How Unit Metrics and Aggregator Metrics Work Together¶

from sygra.core.eval.metrics.unit_metrics.exact_match import ExactMatchMetric
from sygra.core.eval.metrics.aggregator_metrics.accuracy import AccuracyMetric

validator = ExactMatchMetric(key="tool")
unit_results = validator.evaluate(
    golden=[{"tool": "click"}, {"tool": "type"}],
    predicted=[{"tool": "click"}, {"tool": "scroll"}],
)

accuracy = AccuracyMetric()
print(accuracy.calculate(unit_results))
# Output: {'accuracy': 0.5}

Creating UnitMetricResult¶

from sygra.core.eval.metrics.unit_metrics.unit_metric_result import UnitMetricResult

result = UnitMetricResult(
    correct=True,
    golden={"event": "click"},
    predicted={"tool": "click"},
    metadata={"step_id": 1},
)

Initialization Patterns¶

Direct Import (Recommended)¶

from sygra.core.eval.metrics.unit_metrics.typed_value_match import TypedValueMatchMetric

metric = TypedValueMatchMetric(
    golden_text_key="text",
    predicted_text_key="text",
    fuzzy_match_threshold=0.8,
)

From Config Dict¶

from sygra.core.eval.metrics.unit_metrics.scroll_amount import ScrollAmountMetric

config = {
    "tolerance_percent": 20.0,
    "scroll_threshold": 10.0,
}
metric = ScrollAmountMetric(**config)

Parameter Validation¶

Each unit metric defines its own Pydantic config class in the same module.
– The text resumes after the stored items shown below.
(** The texts of a path have no NUL byte, so their key tells them apart. *)
Lemma path_key_inj format p c :
  has_byte (Ascii.ascii_of_nat 0) p = false → has_byte (Ascii.ascii_of_nat 0) c = false →
  path_key format p = path_key format c → authClaimPathSegments format p = authClaimPathSegments format c.
Proof.
  assert (∀ s a b, has_byte (Ascii.ascii_of_nat 0) s = false → cut_last "." s = Some (a, b) →
    has_byte (Ascii.ascii_of_nat 0) a = false ∧ has_byte (Ascii.ascii_of_nat 0) b = false) as Hcut.
  { intros s. induction s as [|d s IH]; [done|]. intros a b. cbn [has_byte cut_last]. intros [Hd Hs]%orb_false_iff.
    destruct (cut_last "." s) as [[a' b']|]; [intros [= <- <-]; destruct (IH _ _ Hs eq_refl); cbn; by rewrite Hd|].
    destruct (bool_decide (d = "."%char)); [|done]. by intros [= <- <-]. }
  assert (∀ s, has_byte (Ascii.ascii_of_nat 0) s = false → authClaimPathSegments format s ≠ [] ∧
    Forall (fun w => has_byte (Ascii.ascii_of_nat 0) w = false) (authClaimPathSegments format s)) as Hseg.
  { intros s Hs. unfold authClaimPathSegments. case_bool_decide.
    - destruct (cut_last "." s) as [[a b]|] eqn:E; [destruct (Hcut _ _ _ Hs E), (_ || _)|]; split; try done; repeat first [done|constructor].
    - split; [apply Split_nonempty|]. rewrite Forall_forall. intros w Hw. rewrite <- (Join_Split "." s) in Hs. revert Hs Hw.
      generalize (Split "." s). intros l. induction l as [|x l IH]; [set_solver|]. destruct l as [|y l].
      + cbn. by intros ? ->%list_elem_of_singleton.
      + change (Join "." (x :: y :: l)) with (x +:+ String "." (Join "." (y :: l))). rewrite has_byte_app. cbn [has_byte].
        intros [Hx [_ Hr]%orb_false_iff]%orb_false_iff [->|Hw]%elem_of_cons; auto. }
  intros Hp Hc. unfold path_key. intros E. destruct (Hseg _ Hp) as [Hp1 Hp2], (Hseg _ Hc) as [Hc1 Hc2].
  by rewrite <- (Split_Join _ _ Hp1 Hp2), E, (Split_Join _ _ Hc1 Hc2).
Qed.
Validation errors come from Pydantic and surface as ValidationError.

✅ Valid Initialization¶

from sygra.core.eval.metrics.unit_metrics.action_within_bbox import ActionWithinBboxMetric

ActionWithinBboxMetric(predicted_x_key="x", predicted_y_key="y", golden_bbox_key="bbox")

❌ Invalid Initialization¶

from sygra.core.eval.metrics.unit_metrics.typed_value_match import TypedValueMatchMetric

# threshold out of range -> ValidationError
TypedValueMatchMetric(fuzzy_match_threshold=1.5)

Common Issues¶

Symptom	Cause	Solution
`ValueError: golden and predicted must have same length`	Input list lengths mismatch	Ensure both lists align per-item
Always returns `correct=False`	Key mismatch or unexpected input shape	Confirm keys (`*_key`) match your data
Fuzzy match passes unexpectedly	Threshold too low	Increase `fuzzy_match_threshold`

Configuration Architecture¶

Each metric file is self-contained and includes: - A Pydantic config model (*MetricConfig) - The metric implementation (*Metric) - Helper methods for normalization / comparison

This keeps metrics modular and makes it easy to add additional validators without modifying shared config classes.